MONIKA MCKAMEY is the fitness manager at EoS. She has a long career in the fitness industry, both as a coach and as an athlete. She has competed in CrossFit, bodybuilding and powerlifting.
Tell us about your career as an athlete.
I started in fitness early in life, as a hobby and side job while I was raising my kids. I just always kept after it, and in turn my passion and even my career moved that direction. I have always focused on strength sports because that’s what I love. Most recently I worked with a coach learning how to deadlift really heavy weight. It was a challenge, and that’s how I’ve always decided what to do next: what’s going to challenge me the most? I’ve done everything from CrossFit to bodybuilding competitions.
Just for something new, I decided to pursue training for an IFBB Pro Bikini competition through the National Professional Bodybuilders Association a few years back. I did that just to see what I could do, what would happen if I did it. I’ve done several National competitions, the last one in 2018. I learned a lot from it. Everything I’ve tried has made me a better trainer.
Talk to me about your diet and how that changes based on what goals you’re pursuing.
Bodybuilding requires a very, very specific diet. My diet was extremely restrictive. I basically ate chicken, asparagus, eggs, spinach, and I got one Quest bar every day. For four weeks leading up to the show, literally every meal was tilapia and asparagus. The process isn’t necessarily healthy, but I think the end of any race isn’t super healthy. Your body is always pretty taxed.
That obviously looks very different than when I’m doing a sport like CrossFit, or preparing for this deadlift competition. With bodybuilding I was running on about 1200 calories, with very few carbs. So of course you do not have the glycogen in your muscle to be able to lift any sort of significant weight. With the deadlift competition, you have to eat enough food to make sure that you have the energy in you to be able to pull it off. When you’re concerned about performance, you have to have the fuel. With powerlifting, food is fuel. When you’re on stage for bodybuilding, you don’t have any fuel at all but that's what it takes to get down below 10 percent body fat and have that look. It’s not sustainable.
What are the biggest benefits you see from consistent training and healthy living, in your own life and with your clients?
I think most of it is mental and emotional. The benefits of being physically stronger are nice, but what training consistently has taught me about how I think has been really transformative. It’s allowed me to shift my perspective because I've been uncomfortable physically. I think that carries over to being able to sit with yourself and be still with those issues that everyone has between their ears that they don't really like to talk about.
You talked earlier about longevity, tell me a little more about that and why it’s an important goal for women to have.
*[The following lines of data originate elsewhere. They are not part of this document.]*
(** One part of a component. *)
Definition merge_part (source : value) (output : list (jstr * value)) (kv : jstr * value)
    : res (list (jstr * value)) :=
  let '(part, v) := kv in
  match pget output part with
  | None =>
      if streq part #"properties"
      then v' ← new_properties source v; Ok (pset part v' output)
      else Ok (pset part v output)
  | Some old =>
      if streq part #"properties" then
        match old, v with
        | VObj ps, VObj new =>
            ps' ← fold_res (merge_property source) (enum new) ps;
            Ok (pset part (VObj ps') output)
        | _, VObj (_ :: _) => Throw TypeError
        | _, _ => Ok output
        end
      else if streq part #"required" then
        match old with
        | VArr l => Ok (pset part (VArr (dedup (l ++ match v with VArr m => m | _ => [v] end))) output)
        | _ => Throw TypeError
        end
      else if streq part x_resolved_from then
        match old with
        | VArr l => Ok (pset part (VArr (l ++ [source])) output)
        | _ => Throw TypeError
        end
      else Ok output
  end.

Definition merge_component (output : list (jstr * value)) (component : value)
    : res (list (jstr * value)) :=
  match component with
  | VObj c => source ← component_source c; fold_res (merge_part source) (enum c) output
  | VUndef | VNull => Throw TypeError
  | _ => Ok output
  end.

(** The composed form of an object with an [allOf] array. *)
Definition compose (item : value) : res value :=
  match item with
  | VObj o =>
      match field o #"allOf" with
      | VArr components =>
          let output := pset #"x-composed" (VBool true) (pdel #"allOf" o) in
          VObj <$> fold_res merge_component components output
      | _ => Ok item
      end
  | _ => Ok item
  end.

(** [resolveAllOf]: bottom up; a null anywhere is refused. *)
Fixpoint resolveAllOf (v : value) : res value :=
  let child (x : value) (r : res value) : res value :=
    match x with
    | VNull => Throw TypeError
    | VArr _ | VObj _ => y ← r; compose y
    | _ => Ok x
    end in
  match v with
  | VObj o => VObj <$> (fix go o := match o with
                         | [] => Ok []
                         | (k, x) :: o => y ← child x (resolveAllOf x); ys ← go o; Ok ((k, y) :: ys)
                         end) o
  | VArr l => VArr <$> (fix go l := match l with
                         | [] => Ok []
                         | x :: l => y ← child x (resolveAllOf x); ys ← go l; Ok (y :: ys)
                         end) l
  | _ => Ok v
  end.

(** ** References of a document *)

(** [r] is the value of a [$ref] somewhere in the document. *)
Inductive ref_in (r : jstr) : value → Prop :=
  | ref_here o : (#"$ref", VStr r) ∈ o → ref_in r (VObj o)
  | ref_obj o k x : (k, x) ∈ o → ref_in r x → ref_in r (VObj o)
  | ref_arr l x : x ∈ l → ref_in r x → ref_in r (VArr l).

Lemma add_keys_in (ks : list jstr) (out : list (jstr * unit)) r :
  r ∈ (fold_left (λ out r, pset r tt out) ks out).*1 ↔ r ∈ out.*1 ∨ r ∈ ks.
Proof.
  revert out. induction ks as [|k ks IH]; intros out; cbn [fold_left].
  - pose proof (not_elem_of_nil (A := jstr) r). tauto.
  - rewrite IH pset_in elem_of_cons. tauto.
Qed.

Lemma enum_keys_in {V} (o : list (jstr * V)) k : k ∈ enum_keys o ↔ k ∈ o.*1.
Proof. unfold enum_keys. by rewrite enum_perm. Qed.

Lemma add_refs_in out k x refs r :
  r ∈ (add_refs out (k, (x, refs))).*1 ↔
  r ∈ out.*1 ∨ (k = #"$ref" ∧ x = VStr r) ∨ (r ∈ refs.*1 ∧ (k ≠ #"$ref" ∨ is_string x = false)).
Proof.
  unfold add_refs. destruct (streq k #"$ref") eqn:E; str_eqs.
  - destruct x; rewrite ?add_keys_in ?enum_keys_in ?pset_in; cbn; naive_solver.
  - rewrite add_keys_in enum_keys_in. naive_solver.
Qed.

Lemma getRefs_string v : is_string v = true → getRefs v = [].
Proof. by destruct v. Qed.

Lemma fold_add_refs (l : list (jstr * (value * list (jstr * unit)))) : ∀ out r,
  r ∈ (fold_left add_refs l out).*1 ↔
  r ∈ out.*1 ∨ ∃ k x refs, (k, (x, refs)) ∈ l ∧
    ((k = #"$ref" ∧ x = VStr r) ∨ (r ∈ refs.*1 ∧ (k ≠ #"$ref" ∨ is_string x = false))).
Proof.
  induction l as [|[k [x refs]] l IH]; intros out r; cbn [fold_left].
  - split; [by left|]. intros [H|(k & x & refs & H & _)]; [done|by apply not_elem_of_nil in H].
  - rewrite IH add_refs_in. split.
    + intros [[H|H]|(k' & x' & refs' & Hin & H)]; [by left|right|right].
      * exists k, x, refs. split; [by left|done].
      * exists k', x', refs'. split; [by right|done].
    + intros [H|(k' & x' & refs' & Hin & H)]; [by left; left|].
      apply elem_of_cons in Hin as [[= -> -> ->]|Hin]; [by left; right|].
      right. by exists k', x', refs'.
Qed.

Lemma getRefs_in v : ∀ r, r ∈ (getRefs v).*1 ↔ ref_in r v.
Proof.
  induction v as [| |b|n|d|s|l IH|o IH] using value_ind; intros r;
    try (split; [by intros ?%not_elem_of_nil|by inversion 1]).
  - cbn [getRefs].
    assert (∀ out, r ∈ (fold_left (λ out r, fold_left (λ out r, pset r tt out) (enum_keys r) out)
      (map getRefs l) out).*1 ↔ r ∈ out.*1 ∨ ∃ x, x ∈ l ∧ ref_in r x) as H.
    { induction IH as [|x l Hx _ IHl]; intros out; cbn [map fold_left].
      - split; [by left|]. intros [?|(x & H & _)]; [done|by apply not_elem_of_nil in H].
      - rewrite IHl add_keys_in enum_keys_in Hx. set_solver. }
    rewrite H. split.
    + intros [?%not_elem_of_nil|(x & Hx & Hr)]; [done|by econstructor].
    + inversion 1; subst. right. eauto.
  - cbn [getRefs]. rewrite fold_add_refs. setoid_rewrite enum_perm.
    assert (∀ k x refs, (k, (x, refs)) ∈ map (λ '(k, x), (k, (x, getRefs x))) o
      ↔ (k, x) ∈ o ∧ refs = getRefs x) as Hm.
    { intros k x refs. rewrite list_elem_of_fmap. split.
      - intros ([k' x'] & [= -> -> ->] & Hin). done.
      - intros [Hin ->]. by exists (k, x). }
    setoid_rewrite Hm. rewrite Forall_forall in IH. split.
    + intros [?%not_elem_of_nil|(k & x & refs & [Hin ->] & [[-> ->]|[Hr _]])]; [done|by constructor|].
      eapply ref_obj; [done|]. by apply (IH (k, x) Hin).
    + inversion 1 as [o' Hin|o' k x Hin Hr|]; subst; right.
      * exists #"$ref", (VStr r), []. split; [done|by left].
      * exists k, x, (getRefs x). split; [done|]. right. split; [by apply (IH (k, x) Hin)|].
        right. destruct x; try done. inversion Hr.
Qed.

(** The count over a list of references, for any way of following them. *)
Lemma count_zero (find : jstr → res bool) (l : list jstr) :
  (found ← map_res find (List.filter (prefixb #"#") l);
   Ok (length (List.filter (λ r, negb (prefixb #"#" r)) l) + length (List.filter negb found))%nat) = Ok 0%nat ↔
  ∀ r, r ∈ l → prefixb #"#" r = true ∧ find r = Ok true.
Proof.
  induction l as [|r l IH]; cbn [List.filter map_res].
  { split; [|done]. intros _ r H. by apply not_elem_of_nil in H. }
  setoid_rewrite elem_of_cons. destruct (prefixb #"#" r) eqn:P; cbn [negb map_res].
  - destruct (find r) as [b|e] eqn:F; cbn [mbind res_bind].
    2: { split; [done|]. intros H. destruct (H r) as [_ H']; [by left|congruence]. }
    destruct (map_res _ _) as [found|e]; cbn [mbind res_bind] in *.
    + destruct b; cbn [List.filter negb length] in *.
      * rewrite IH. naive_solver.
      * split; [intros [= H]; lia|]. intros H. destruct (H r) as [_ H']; [by left|congruence].
    + split; [done|]. intros H. apply (proj2 IH). naive_solver.
  - destruct (map_res _ _) as [found|e]; cbn [mbind res_bind length] in *;
      (split; [by intros [= H]|]); intros H; destruct (H r) as [H' _]; [by left|congruence|by left|congruence].
Qed.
I think when we’re younger, there’s a lot of societal pressure to look your best. So many young women start working out with the intention of looking their best. But then after a few months, you figure out that you feel better. Maybe you can think a little more clearly, or you’re sleeping better. So then with that comes things like, what happens if I change my nutrition a little bit? What happens if I get a little more sleep? What happens if I drink more water and less soda? And throughout that whole process you start moving a little better, looking a little better. And then you just repeat that cycle. That’s the basis of longevity—making little changes over time that add up to a lifetime of health.
That’s the basis of longevity—making little changes over time that add up to a lifetime of health.
*This article was edited for style and length.